На первой странице книжки уже была запись — выведенная серебряным карандашом строчка: «Купить обед Мэтью». Я перевернула тонкую бледно-голубую страницу. На второй значился тот же пункт. И на третьей. И на четвертой.

— Мне быстро надоело. — Мэтью подался вперед, опустив подбородок на сложенные руки. — Я хотел еще что-нибудь прикольное понаписать, но Эм не разрешила. Сказала, мне нельзя.

— Это твоя новая записная книжка — книжка одинокой девушки, — объяснила Эм. — Составная часть преображения. Новые дела, новый старт.

— Благодарю. — Я завернула записную книжку в шелковистую бумагу и сунула в сумку. — Спасибо вам. Правда спасибо. Какая чудесная вещь… Какие вы оба чудесные!
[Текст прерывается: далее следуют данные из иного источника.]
(* ===== verification/PlaybookAdapters.v ===== *)
(** * PlaybookAdapters: playbook steps on the registered adapters

    The executor's steps were modelled against an interface
    ([StepEvents.StepServices]); here the adapter part of the interface is
    the registry of integrations/integration_registry.py, and the guarantee
    about real sends is carried over to the steps of a playbook. *)

From S2P Require Import RateLimiter CircuitBreaker Integration RealMode WebhookAdapter IntegrationRegistry IntegrationSafety.
From S2P Require Import Prelude PyText PyValue Tables Hoare IpAddress ProtectedTargets Approvals Outcomes Deliveries.
From S2P Require Import Alerts ParamBinding PlaybookRegistry PlaybookStore DeadLetters StepLog StepEvents StepActions ExecutorProtocol.

Open Scope Z_scope.

(** What a process keeps in memory is not part of any transaction. *)
#[export, refine] Instance world_transactional : Transactional (world traffic) := { restore _ cur := cur; }.
Proof. all: done. Defined.

Section Services.
Context (o : outside) (now : Z).
(** The services other than the adapters. *)
Context (response_commands : clock -> step_command -> M (world traffic * outcome_store * alert_table) step_command_result).
Context (notifications : clock -> Z * exec_row -> pyval -> pyval -> Z ->
  M (world traffic * outcome_store * delivery_store) pydict).
Context (enrichment : exec_db (world traffic) -> Z * exec_row -> pyval -> outcome pyval).
Context (blocked_ip_check : string -> outcome string).

Definition registered_services : StepServices (world traffic) := {|
  world_tx := world_transactional;
  execute_response_command := response_commands;
  send_playbook_notification := notifications;
  StepEvents.execute_playbook_simulated_adapter name action params context :=
    IntegrationRegistry.execute_playbook_simulated_adapter o now name action (PDict params) (PDict context);
  circuit_breaker_dict name _ w := PDict (snapshot (circuit (w_circuits w) name));
  build_playbook_enrichment_context := enrichment;
  validate_blocked_ip := blocked_ip_check;
|}.

(** The response command service records and tracks; it calls no adapter. *)
Context (Hcommands : forall clk c s, (response_commands clk c s).2.1.1 = s.1.1).

#[local] Existing Instance registered_services.
Context (env : exec_env).
Implicit Types c : conn (exec_db (world traffic)).

Definition sent_by (c : conn (exec_db (world traffic))) : list outbound := tr_sent (w_ext (xd_world (cn_current c))).

(** The calls of a step: none, or one that the adapter's guards allow. *)
Definition step_sends (adapter : string) c c' : Prop :=
  sent_by c' = sent_by c \/
  (resolve_integration_mode o None = Ok REAL_MODE /\
   admitted (circuit (w_circuits (xd_world (cn_current c))) adapter) /\
   exists q, sent_by c' = sent_by c ++ [q] /\ may_send o (lower (strip adapter)) q).

Lemma execute_sent {A} (m : M (exec_db (world traffic)) A) :
  (forall d, xd_world (m d).2 = xd_world d) -> forall c, xd_world (cn_current (execute m c).2) = xd_world (cn_current c).
Proof.
  intros Hm c. unfold execute. destruct (cn_aborted c); [done|]. specialize (Hm (cn_current c)).
  by destruct (m (cn_current c)) as [[a|e] d].
Qed.

Lemma run_command_sent cmd c : xd_world (cn_current (run_command env cmd c).2) = xd_world (cn_current c).
Proof.
  apply execute_sent. intros d. pose proof (Hcommands (en_clock env) cmd (xd_world d, xd_outcomes d, xd_alerts d)) as Hc.
  cbn [execute_response_command registered_services]. by destruct (response_commands _ _ _) as [r [[w o'] a]].
Qed.

Lemma tracking_sent x index params c :
  xd_world (cn_current (record_playbook_block_tracking env x index params c).2) = xd_world (cn_current c).
Proof.
  unfold record_playbook_block_tracking. destruct (negb _); [done|].
  destruct (validate_blocked_ip _) as [ip|e]; [|by destruct (is_value_error e)].
  pose proof (run_command_sent (block_command x index params) c) as H. unfold bind.
  by destruct (run_command env (block_command x index params) c) as [[r|e] c'].
Qed.

Lemma call_adapter_sends step index x action adapter adapter_action params c :
  step_sends adapter c (call_adapter env now step index x action adapter adapter_action params c).2.
Proof.
  unfold call_adapter. destruct (execute (in_world _) c) as [r c1] eqn:E.
  assert (step_sends adapter c c1) as Hs.
  { unfold execute in E. destruct (cn_aborted c); [injection E as _ <-; by left|]. unfold in_world, zoom in E.
    cbn [StepEvents.execute_playbook_simulated_adapter registered_services] in E.
    unfold IntegrationRegistry.execute_playbook_simulated_adapter in E.
    destruct (use_adapter o adapter None now adapter_action (PDict params) (PDict (adapter_context x index))
                (xd_world (cn_current c))) as [r1 w1] eqn:Eu.
    assert (sent_by c1 = tr_sent (w_ext w1)) as Hc1 by (destruct r1; by injection E as _ <-).
    unfold step_sends. rewrite Hc1. unfold sent_by.
    destruct (use_adapter_guarded _ _ _ _ _ _ _ _ _ _ Eu) as [[H _]|(Hm & Ha & q & Hq & Hmay & _)]; [by left|].
    right. split; [exact Hm|]. split; [exact Ha|]. by exists q. }
  assert (forall c2, xd_world (cn_current c2) = xd_world (cn_current c1) -> step_sends adapter c c2) as Hkeep.
  { intros c2 H2. unfold step_sends, sent_by. by rewrite H2. }
  destruct r as [result|e]; [|exact Hs]. destruct (_ && _); [|exact Hs]. unfold bind.
  pose proof (tracking_sent x index params c1) as Ht.
  destruct (record_playbook_block_tracking env x index params c1) as [[t|e] c2]; cbn [ret snd] in *; by apply Hkeep.
Qed.

Lemma guarded_adapter_sends step index x action adapter adapter_action c :
  step_sends adapter c (guarded_adapter env now step index x action adapter adapter_action c).2.
Proof.
  unfold guarded_adapter, with_params, stmt_reads, bind, execute, gets. destruct (cn_aborted c) eqn:Ea; [by left|].
  set (c1 := Conn _ _ _). assert (step_sends adapter c c1) as H1 by by left.
  destruct (resolve_step_params _ _ _ _) as [params|e]; [|destruct e; exact H1].
  destruct (if String.eqb action "block_ip" then _ else _) as [u|e]; [|destruct e; exact H1].
  apply (call_adapter_sends step index x action adapter adapter_action params c1).
Qed.

(** an adapter step of a playbook reaches the outside at most once, and
    only in real mode, past the breaker and within the guards of its
    adapter; when a delivery of the step is on record it reaches it not at
    all, and a [block_ip] step never does. *)
Theorem adapter_step_sends_guarded step index x action adapter adapter_action c r c' :
  ADAPTER_ACTIONS action = Some (adapter, adapter_action) ->
  simulate_adapter_step env now step index x action adapter adapter_action c = (r, c') ->
  step_sends adapter c c' /\ (action = "block_ip" -> sent_by c' = sent_by c) /\
  (forall provider row, PROVIDER_FOR_ACTION action = Some provider -> cn_aborted c = false ->
     existing_active_delivery env provider action x.1 index (cn_current c) = Ok (Some row) -> sent_by c' = sent_by c).
Proof.
  intros Hact E. assert (step_sends adapter c c') as Hs.
  { apply (f_equal snd) in E. cbn [snd] in E. subst c'. unfold simulate_adapter_step.
    destruct (PROVIDER_FOR_ACTION action) as [provider|]; [|apply guarded_adapter_sends].
    unfold stmt_reads, bind at 1, execute, gets. destruct (cn_aborted c) eqn:Ea; [by left|].
    set (c1 := Conn _ _ _). unfold bind, of_outcome. destruct (existing_active_delivery _ _ _ _ _ _) as [[row|]|e]; [by left| |by left].
    apply (guarded_adapter_sends step index x action adapter adapter_action c1). }
  split; [exact Hs|]. split.
  - intros ->. injection Hact as <- <-. destruct Hs as [Hs|(_ & _ & q & _ & Hq)]; [exact Hs|]. by inversion Hq.
  - intros provider row Hp Ha Hrow. unfold simulate_adapter_step in E. rewrite Hp in E.
    unfold stmt_reads, bind, execute, gets, of_outcome in E. rewrite Ha, Hrow in E. by injection E as _ <-.
Qed.
End Services.

(** ** The theorem at work *)

(** A command service that records nothing. *)
Definition ex_commands (clk : clock) (cmd : step_command) : M (world traffic * outcome_store * alert_table) step_command_result :=
  ret ex_command_result.

Definition ex_notifications (clk : clock) (x : Z * exec_row) (a b : pyval) (index : Z)
    : M (world traffic * outcome_store * delivery_store) pydict := ret [].

Definition ex_exec_db : exec_db (world traffic) :=
  ExecDb (SoarDb (ex_pb []) empty_letters) empty_approvals empty_outcomes (DeliveryStore ∅ 1) ex_alerts ex_world.

Definition ex_notify (c : conn (exec_db (world traffic))) : outcome pydict * conn (exec_db (world traffic)) :=
  simulate_adapter_step (H := registered_services (ex_outside 0) 5 ex_commands ex_notifications (fun _ _ _ => Ok PNone) Ok)
    ex_env 5 [("params", PDict [("message", PStr "hello")])] 0 (1, ex_row_of (ex_db [])) "notify_slack" "slack" "send_message" c.

Lemma adapter_step_sends_guarded_witness :
  let c := open_conn ex_exec_db in
  exists q, sent_by (ex_notify c).2 = [q] /\ may_send (ex_outside 0) "slack" q.
Proof.
  intros c. assert (sent_by (ex_notify c).2 <> []) as Hs by (vm_compute; discriminate).
  destruct (ex_notify c) as [r c'] eqn:E.
  pose proof (adapter_step_sends_guarded (ex_outside 0) 5 ex_commands ex_notifications (fun _ _ _ => Ok PNone) Ok
    (fun _ _ _ => eq_refl) ex_env [("params", PDict [("message", PStr "hello")])] 0 (1, ex_row_of (ex_db [])) "notify_slack"
    "slack" "send_message" c r c' eq_refl E) as (H & _).
  destruct H as [H|(_ & _ & q & Hq & Hmay)]; [by cbn [snd] in Hs; rewrite H in Hs|]. by exists q.
Defined.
— Я боялся, что начнется рефлексия, если ты сразу не приступишь к новому списку. — Мэтью пожал плечами. — Себя не переделаешь, красотка.

— А тебе не кажется, что списки делают меня ну… вроде как ненормальной? — спросила я. За нашими спинами солнце клонилось к закату. Небо над водопадами потемнело.